Drug use is well recognised in sport but very difficult to quantify. The occasional positive test or even the large scale investigation of the Tour de France creates barely a ripple of disbelief.
We still delude ourselves about the purity of sport and the wonder of human performance.
But we cannot get away from the evidence, even if circumstantial that drugs help performance. The benefit is mostly through enabling athletes to train harder and recover more quickly and the drugs listed on the letter from Victor Conte cover a range of anabolic medications. Some of these are detectable. There is also guidance on how to avoid detection.
These revelations, together with evidence on celebrity medallists Marion Jones and Tim Montgomery, could, arguably, deter other athletes. Realistically, this is unlikely. If the champions use drugs, could there be a greater incentive or advertisement for drug use.
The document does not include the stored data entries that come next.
Lemma join_wide (sep1 sep2 x : string) (rest : list string) :
  App.join (sep1 +:+ sep2) (x :: rest)
  = App.join sep1 (x :: map (fun y => sep2 +:+ y) rest).
Proof.
  revert x. induction rest as [|y rest IH]; intros x; [reflexivity|].
  change (App.join (sep1 +:+ sep2) (x :: y :: rest))
    with (x +:+ (sep1 +:+ sep2) +:+ App.join (sep1 +:+ sep2) (y :: rest)).
  rewrite IH. cbn [map].
  change (App.join sep1 (x :: (sep2 +:+ y) :: map (fun y => sep2 +:+ y) rest))
    with (x +:+ sep1 +:+ App.join sep1 ((sep2 +:+ y) :: map (fun y => sep2 +:+ y) rest)).
  destruct rest as [|z rest]; cbn [map App.join]; now rewrite !append_assoc.
Qed.

(** ** [parseCommaSeparatedValues] *)

Lemma prefix_starts_with (m s : string) : String.prefix m s = starts_with m s.
Proof.
  revert s. induction m as [|c m IH]; intros s; [now destruct s|].
  destruct s as [|d s]; [reflexivity|]. rewrite prefix_cons, IH. reflexivity.
Qed.

Lemma mark_length_starts_with (marks : list string) (s : string) :
  App.mark_length marks s
  = match List.find (fun m => starts_with m s) marks with
    | Some m => String.length m
    | None => O
    end.
Proof.
  unfold App.mark_length. induction marks as [|m marks IH]; [reflexivity|].
  cbn [List.find]. rewrite prefix_starts_with. now destruct (starts_with m s).
Qed.

Lemma trim_after_space (x : string) : App.trim (" " +:+ x) = App.trim x.
Proof.
  unfold App.trim, App.trimStart. rewrite append_cons, append_nil_l.
  cbn [App.strip_marks].
  assert (Hmark : App.mark_length App.white_space (String " " x) = 1%nat)
    by (rewrite mark_length_starts_with; vm_compute; reflexivity).
  rewrite Hmark. reflexivity.
Qed.

Lemma comma_is_no_white_space :
  Forall (fun m => has_char "," m = false) App.white_space.
Proof. unfold App.white_space. repeat constructor. Qed.

Lemma parseCommaSeparatedValues_plain (s x : string) :
  In x (App.parseCommaSeparatedValues s) -> plain_value x.
Proof.
  unfold App.parseCommaSeparatedValues, App.split. intros Hin.
  apply List.filter_In in Hin as [Hin Hfull].
  apply List.in_map_iff in Hin as (piece & <- & Hpiece).
  pose proof (split_from_pieces "," EmptyString s eq_refl) as Hpieces.
  rewrite List.Forall_forall in Hpieces. specialize (Hpieces piece Hpiece).
  repeat split.
  - intros Hempty. rewrite Hempty in Hfull. discriminate.
  - rewrite trim_keeps; [exact Hpieces|exact comma_is_no_white_space].
  - apply trim_idempotent.
Qed.

Lemma parseCommaSeparatedValues_join (l : list string) :
  Forall plain_value l -> App.parseCommaSeparatedValues (App.join ", " l) = l.
Proof.
  intros Hall. destruct l as [|x rest]; [reflexivity|].
  unfold App.parseCommaSeparatedValues.
  change ", " with ("," +:+ " "). rewrite join_wide.
  rewrite split_join; [|discriminate|].
  - rewrite List.Forall_forall in Hall.
    assert (Hmap : map App.trim (x :: map (fun y => " " +:+ y) rest) = x :: rest).
    { cbn [map]. f_equal; [apply Hall; now left|].
      rewrite List.map_map. rewrite <- (List.map_id rest) at 2.
      apply List.map_ext_in. intros y Hy. rewrite trim_after_space.
      apply Hall. now right. }
    rewrite Hmap. clear Hmap.
    induction (x :: rest) as [|y l IH]; [reflexivity|].
    cbn [List.filter]. destruct (Hall y (or_introl eq_refl)) as (Hy & _ & _).
    destruct y; [congruence|]. cbn [String.eqb negb]. f_equal.
    apply IH. intros z Hz. apply Hall. now right.
  - inversion Hall as [|? ? Hx Hrest]; subst. constructor; [apply Hx|].
    rewrite List.Forall_forall in *. intros y Hy.
    apply List.in_map_iff in Hy as (z & <- & Hz).
    rewrite has_char_append. simpl. apply (Hrest z Hz).
Qed.

(** X8. What [parseCommaSeparatedValues] returns are values that are not
    empty, have no comma and nothing left to trim; so writing them into
    the edit field (joined with a comma and a space, as
    [createEditFormMarkup] does) and reading the field again changes
    nothing. *)
Theorem csv_values_stable (inputString : string) :
  Forall plain_value (App.parseCommaSeparatedValues inputString)
  /\ App.parseCommaSeparatedValues
       (App.join ", " (App.parseCommaSeparatedValues inputString))
     = App.parseCommaSeparatedValues inputString.
Proof.
  assert (H : Forall plain_value (App.parseCommaSeparatedValues inputString)).
  { apply List.Forall_forall. intros x. apply parseCommaSeparatedValues_plain. }
  split; [exact H|]. now apply parseCommaSeparatedValues_join.
Qed.

(** X9. Joining a list with a comma and a space and reading the text with
    [parseCommaSeparatedValues] gives the list back exactly when no item is
    empty, has a comma or has white space at an end. *)
Theorem csv_round_trip (l : list string) :
  App.parseCommaSeparatedValues (App.join ", " l) = l <-> Forall plain_value l.
Proof.
  split; [|apply parseCommaSeparatedValues_join].
  intros Hback. apply List.Forall_forall. intros x Hx. rewrite <- Hback in Hx.
  exact (parseCommaSeparatedValues_plain _ x Hx).
Qed.

(** X9 at two items that are given back, and at one with a comma in it,
    which is not. *)
Lemma csv_round_trip_witness :
  App.parseCommaSeparatedValues (App.join ", " ["issue refund"; "send email"])
  = ["issue refund"; "send email"]
  /\ App.parseCommaSeparatedValues (App.join ", " ["refund, in full"])
     <> ["refund, in full"].
Proof.
  split.
  - apply (proj2 (csv_round_trip ["issue refund"; "send email"])).
    repeat constructor; try discriminate; vm_compute; reflexivity.
  - intros Hback. apply (proj1 (csv_round_trip ["refund, in full"])) in Hback.
    inversion Hback as [|x l [_ [Hcomma _]] _]. vm_compute in Hcomma. discriminate.
Defined.

(** ** [parseTranscription] *)

Lemma substring_all (s : string) : String.substring 0 (String.length s) s = s.
Proof. induction s as [|c s IH]; [reflexivity|]. simpl. now rewrite IH. Qed.

Lemma string_drop_append (a b : string) : string_drop (String.length a) (a +:+ b) = b.
Proof.
  unfold string_drop. rewrite length_append.
  replace (String.length a + String.length b - String.length a)%nat
    with (String.length b) by lia.
  induction a as [|c a IH]; [rewrite append_nil_l; apply substring_all|].
  rewrite append_cons. simpl. exact IH.
Qed.

Lemma replace_first_prefix (c : ascii) (p r s : string) :
  App.replace_first (String c p) r (String c p +:+ s) = r +:+ s.
Proof.
  rewrite append_cons. cbn [App.replace_first].
  rewrite <- append_cons, prefix_append, string_drop_append. reflexivity.
Qed.

Lemma colon_is_no_white_space :
  Forall (fun m => has_char ":" m = false) App.white_space.
Proof. unfold App.white_space. repeat constructor. Qed.

Lemma parse_line_show (l : App.ChatLine) : utterance l -> App.parse_line (show_line l) = Some l.
Proof.
  destruct l as [type content]. unfold utterance, show_line. cbn [App.type App.content].
  intros [[-> | ->] Htrim]; unfold App.parse_line.
  - change ("agent" =? "agent")%string with true. cbv iota.
    rewrite prefix_append, replace_first_prefix, append_nil_l, trim_after_space, Htrim.
    reflexivity.
  - change ("customer" =? "agent")%string with false. cbv iota.
    assert (Hno : String.prefix "Agent:" ("Customer:" +:+ " " +:+ content) = false).
    { rewrite append_cons, prefix_cons. reflexivity. }
    rewrite Hno, prefix_append, replace_first_prefix, append_nil_l, trim_after_space, Htrim.
    reflexivity.
Qed.

Lemma show_line_colon (l : App.ChatLine) : has_char ":" (show_line l) = true.
Proof.
  unfold show_line. rewrite has_char_append.
  destruct (App.type l =? "agent")%string; reflexivity.
Qed.

Lemma show_line_feed (l : App.ChatLine) :
  has_char line_feed (App.content l) = false -> has_char line_feed (show_line l) = false.
Proof.
  intros H. unfold show_line. rewrite !has_char_append, H.
  destruct (App.type l =? "agent")%string; reflexivity.
Qed.

Lemma parse_line_utterance (line : string) (l : App.ChatLine) :
  App.parse_line line = Some l -> utterance l.
Proof.
  unfold App.parse_line, utterance.
  destruct (String.prefix "Agent:" line);
    [|destruct (String.prefix "Customer:" line)]; intros [= <-]; cbn [App.type App.content].
  - split; [now left|apply trim_idempotent].
  - split; [now right|apply trim_idempotent].
Qed.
And the medical dimension: For the relatively few high profile athletes who are caught, it would be naive not to suspect others below the radar. Clearly there are biochemists, pharmacists, and doctors who supply, control and monitor the athletes. If a nation, government, or sporting body expects sporting excellence who could blame them.
It is a difficult position; huge expectation and knowing that drugs can help attain results. It is a particularly difficult position for a doctor involved with top level sport to know that drugs work, suspect some athletes of using drugs, and to consider the ethics in being asked to advise an athlete-patient under your care.